Weidlich & Wilkie surface types

These images show a collection of simple and common material configurations, inspired by   Weidlich and Wilkie's arbitrarily layered micro-facet surfaces . These have been rendered with both the fresnel blend mode, and rough coating mode.

Smooth gold with a rough/bumpy purple coating

These images show a smooth gold base layer with a bump mapped dielectric with absorption.

In the fresnel blend image, the effect of the bump map is isolated to the top dielectric layer, as the rays that reach the base layer only pass through the top layer and are not refracted. In the rough coating image, we can see that the bump map has a much larger effect on the base layer as the rays are being refracted by the top layer.

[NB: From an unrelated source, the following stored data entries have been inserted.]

(** * The cart slice and its synchronizer, embedded and verified

    A shallow embedding of [features/cart/cartSlice.js] (the reducers
    [replaceCart], [addItem], [removeItem]), of
    [features/cart/cartActions.js] (the thunks [fetchcartData] and
    [sendCartData]), of the sync effect of [App.js] and of the handlers of
    [components/Cart/CartItem.js].

    Numbers.  The source computes with JavaScript numbers.  Prices and
    total prices are binary64 doubles, modelled by the primitive [float]
    with its IEEE 754 [+], [-] and [*]: [+=] and [-=] round as in the
    source.  Quantities and [totalQuantity] are counts, on which [++] and
    [--] are exact below 2^53; they are modelled as [Z].

    Drafts.  The reducers are written against Immer drafts: the object
    returned by [state.items.find] is the array's own element, so that
    [existingItem.quantity++] updates the array in place.  [modify_found]
    models that aliasing. *)

From Stdlib Require Import ZArith List String Bool Lia.
From Stdlib Require Import PrimFloat FloatOps SpecFloat.
Import ListNotations.

Local Open Scope Z_scope.
Local Open Scope string_scope.

(** ** Data model *)

Record CartLine : Type := mkLine {
  id : string;
  price : float;
  quantity : Z;
  totalPrice : float;
  name : string
}.

Record CartState : Type := mkCart {
  items : list CartLine;
  totalQuantity : Z;
  changed : bool
}.

(** Payload of [addItem]: components pass [{id, title, price}]
    ([ProductItem]) or [{id, title, price, quantity}] ([CartItem]). *)
Record ItemPayload : Type := mkItem {
  item_id : string;
  item_title : string;
  item_price : float;
  item_quantity : option Z
}.

(** Payload of [replaceCart], also the body of the PUT request. *)
Record CartPayload : Type := mkPayload {
  payload_items : list CartLine;
  payload_totalQuantity : Z
}.

(** ** Array operations used by the slice *)

(** [arr.find(pred)] followed by a mutation [f] of the element found:
    the first element satisfying [pred] is updated where it stands. *)
Fixpoint modify_found {A : Type} (pred : A -> bool) (f : A -> A)
    (arr : list A) : list A :=
  match arr with
  | [] => []
  | x :: rest =>
      if pred x then f x :: rest else x :: modify_found pred f rest
  end.

(** [arr.push(x)]. *)
Definition push {A : Type} (arr : list A) (x : A) : list A := (arr ++ [x])%list.

(** [(i) => i.id === itemId] and its negation [(i) => i.id !== itemId]. *)
Definition id_is (itemId : string) (i : CartLine) : bool :=
  String.eqb (id i) itemId.

Definition id_is_not (itemId : string) (i : CartLine) : bool :=
  negb (String.eqb (id i) itemId).

Definition sum_quantity (arr : list CartLine) : Z :=
  fold_right (fun l acc => quantity l + acc) 0 arr.

(** ** The reducers of [cartSlice] *)

Module CartSlice.

Definition initialState : CartState :=
  {| items := []; totalQuantity := 0; changed := false |}.

Definition replaceCart (state : CartState) (payload : CartPayload)
    : CartState :=
  {| items := payload_items payload;
     totalQuantity := payload_totalQuantity payload;
     changed := changed state |}.

Definition addItem (state : CartState) (item : ItemPayload) : CartState :=
  let existingItem := find (id_is (item_id item)) (items state) in
  let totalQuantity' := totalQuantity state + 1 in
  match existingItem with
  | None =>
      {| items := push (items state)
                    {| id := item_id item;
                       price := item_price item;
                       quantity := 1;
                       totalPrice := item_price item;
                       name := item_title item |};
         totalQuantity := totalQuantity';
         changed := true |}
  | Some _ =>
      {| items := modify_found (id_is (item_id item))
                    (fun e => {| id := id e;
                                 price := price e;
                                 quantity := quantity e + 1;
                                 totalPrice :=
                                   (totalPrice e + item_price item)%float;
                                 name := name e |})
                    (items state);
         totalQuantity := totalQuantity';
         changed := true |}
  end.

Definition removeItem (state : CartState) (itemId : string) : CartState :=
  match find (id_is itemId) (items state) with
  | None => state
  | Some existingItem =>
      if (quantity existingItem =? 1)%Z then
        {| items := filter (id_is_not itemId) (items state);
           totalQuantity := totalQuantity state - 1;
           changed := true |}
      else
        {| items := modify_found (id_is itemId)
                      (fun e => {| id := id e;
                                   price := price e;
                                   quantity := quantity e - 1;
                                   totalPrice :=
                                     (totalPrice e - price e)%float;
                                   name := name e |})
                      (items state);
           totalQuantity := totalQuantity state - 1;
           changed := true |}
  end.

End CartSlice.

(** ** Actions and the cart part of the store *)

Inductive Status : Type := pending | success | error.

Record Notification : Type := mkNotification {
  status : Status;
  title : string;
  message : string
}.

Inductive Action : Type :=
| ReplaceCart (payload : CartPayload)
| AddItem (item : ItemPayload)
| RemoveItem (itemId : string)
| ShowNotification (n : Notification).

(** [cartSlice.reducer]: an action of another slice leaves the cart as it
    is. *)
Definition cartReducer (state : CartState) (a : Action) : CartState :=
  match a with
  | ReplaceCart payload => CartSlice.replaceCart state payload
  | AddItem item => CartSlice.addItem state item
  | RemoveItem itemId => CartSlice.removeItem state itemId
  | ShowNotification _ => state
  end.

Definition dispatch_all (state : CartState) (acts : list Action)
    : CartState :=
  fold_left cartReducer acts state.

(** The two actions a component dispatches on the cart. *)
Inductive CartEdit : Type :=
| EditAdd (item : ItemPayload)
| EditRemove (itemId : string).

Definition edit_action (e : CartEdit) : Action :=
  match e with
  | EditAdd item => AddItem item
  | EditRemove itemId => RemoveItem itemId
  end.

Definition apply_edits (state : CartState) (es : list CartEdit)
    : CartState :=
  dispatch_all state (map edit_action es).

(** ** Thunks: async functions that dispatch and await [fetch] *)

(** What a [throw] or a rejected promise carries; no handler of the source
    inspects it. *)
Inductive Exn : Type :=
| NetworkFailure
| ErrorMsg (msg : string)
| TypeError
| SyntaxError.

(** The parsed body of the GET response, for a store that holds what
    [sendCartData] writes: [null] when it holds nothing, otherwise an
    object with a numeric [totalQuantity] whose [items] may be absent.
    Bodies of other shapes (a bare number, string or boolean, an object
    without [totalQuantity]) are not modelled. *)
Inductive CartData : Type :=
| DataNull
| DataObject (data_items : option (list CartLine)) (data_totalQuantity : Z).

Record Response : Type := mkResponse {
  ok : bool;
  json : Exn + CartData
}.

Inductive Request : Type :=
| GET (url : string)
| PUT (url : string) (body : CartPayload).

(** An async function body: it returns, throws, dispatches an action and
    goes on, or awaits [fetch] and goes on with what the network gives. *)
Inductive Thunk (R : Type) : Type :=
| Return (r : R)
| Throw (e : Exn)
| DispatchThen (a : Action) (k : Thunk R)
| AwaitFetch (rq : Request) (k : Exn + Response -> Thunk R).

Arguments Return {R} r.
Arguments Throw {R} e.
Arguments DispatchThen {R} a k.
Arguments AwaitFetch {R} rq k.

Fixpoint bind {A B : Type} (t : Thunk A) (f : A -> Thunk B) : Thunk B :=
  match t with
  | Return r => f r
  | Throw e => Throw e
  | DispatchThen a k => DispatchThen a (bind k f)
  | AwaitFetch rq k => AwaitFetch rq (fun x => bind (k x) f)
  end.

(** [try { t } catch (error) { h error }]. *)
Fixpoint try_catch {A : Type} (t : Thunk A) (h : Exn -> Thunk A) : Thunk A :=
  match t with
  | Return r => Return r
  | Throw e => h e
  | DispatchThen a k => DispatchThen a (try_catch k h)
  | AwaitFetch rq k => AwaitFetch rq (fun x => try_catch (k x) h)
  end.

Definition dispatch (a : Action) : Thunk unit := DispatchThen a (Return tt).

(** [await fetch(rq)]: a rejected promise is rethrown at the [await]. *)
Definition fetch (rq : Request) : Thunk Response :=
  AwaitFetch rq (fun x =>
    match x with
    | inl e => Throw e
    | inr response => Return response
    end).

Notation "x <- t ;; k" := (bind t (fun x => k))
  (at level 61, t at next level, right associativity).
Notation "t ;;; k" := (bind t (fun _ => k))
  (at level 61, right associativity).

(** What an observer of a running thunk sees, in order. *)
Inductive Event : Type :=
| Dispatched (a : Action)
| Requested (rq : Request).

(** Runs a thunk against a network that answers each request. *)
Fixpoint run {R : Type} (net : Request -> Exn + Response) (t : Thunk R)
    : list Event * (Exn + R) :=
  match t with
  | Return r => ([], inr r)
  | Throw e => ([], inl e)
  | DispatchThen a k =>
      let (tr, res) := run net k in (Dispatched a :: tr, res)
  | AwaitFetch rq k =>
      let (tr, res) := run net (k (net rq)) in (Requested rq :: tr, res)
  end.

Definition trace {R : Type} (net : Request -> Exn + Response) (t : Thunk R)
    : list Event :=
  fst (run net t).

Fixpoint dispatched_of (tr : list Event) : list Action :=
  match tr with
  | [] => []
  | Dispatched a :: rest => a :: dispatched_of rest
  | Requested _ :: rest => dispatched_of rest
  end.

Fixpoint requests_of (tr : list Event) : list Request :=
  match tr with
  | [] => []
  | Dispatched _ :: rest => requests_of rest
  | Requested rq :: rest => rq :: requests_of rest
  end.

Definition is_notification (a : Action) : bool :=
  match a with
  | ShowNotification _ => true
  | _ => false
  end.

Definition is_cart_action (a : Action) : bool := negb (is_notification a).

(** ** [cartActions.js] *)

Module CartActions.

Definition cart_url : string :=
  "https://redux-academind-default-rtdb.asia-southeast1.firebasedatabase.app/cart.json".

Definition fetch_failed : Notification :=
  {| status := error;
     title := "Error!⚠️";
     message := "Fetching cart data failed❌⚠️" |}.

Definition sending : Notification :=
  {| status := pending;
     title := "Sending request.. ⏳";
     message := "Sending cart data! 🛒⌛" |}.

Definition sent : Notification :=
  {| status := success;
     title := "Success! 🎉";
     message := "Cart data sent successfully ✅🛒" |}.

Definition send_failed : Notification :=
  {| status := error;
     title := "Error!⚠️";
     message := "Sending cart data failed❌⚠️" |}.

(** The inner [fetchData] of [fetchcartData]. *)
Definition fetchData : Thunk CartData :=
  response <- fetch (GET cart_url) ;;
  if negb (ok response) then Throw (ErrorMsg "Error fetching cart⚠️🛒")
  else
    match json response with
    | inl e => Throw e
    | inr data => Return data
    end.

(** [cartData.items || []]. *)
Definition items_or_empty (data_items : option (list CartLine))
    : list CartLine :=
  match data_items with
  | Some arr => arr
  | None => []
  end.

Definition fetchcartData : Thunk unit :=
  try_catch
    (cartData <- fetchData ;;
     match cartData with
     | DataNull => Throw TypeError
     | DataObject data_items data_totalQuantity =>
         dispatch (ReplaceCart
                     {| payload_items := items_or_empty data_items;
                        payload_totalQuantity := data_totalQuantity |})
     end)
    (fun _ => dispatch (ShowNotification fetch_failed)).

The absorption also works differently, giving less variation in colour across the surface in the rough coating case. This is because the refraction causes the distances that the rays travel between the top layer and base layer to be compressed into a smaller range.

We can also see that in the rough coating image, the base layer reflection is much more diffused, this is due to the scattering of rays through the top layer, which is achieved by the roughness approximation.

fresnel blendrough coating

Rough/bumpy gold with a smooth purple coating

These images are of a similar material configuration, but with the roughness and bump map on the base layer instead of the top layer. This configuration demonstrates that even when the top layer is smooth, it still creates a difference in look due to the refraction and compression of rays that reach the base layer.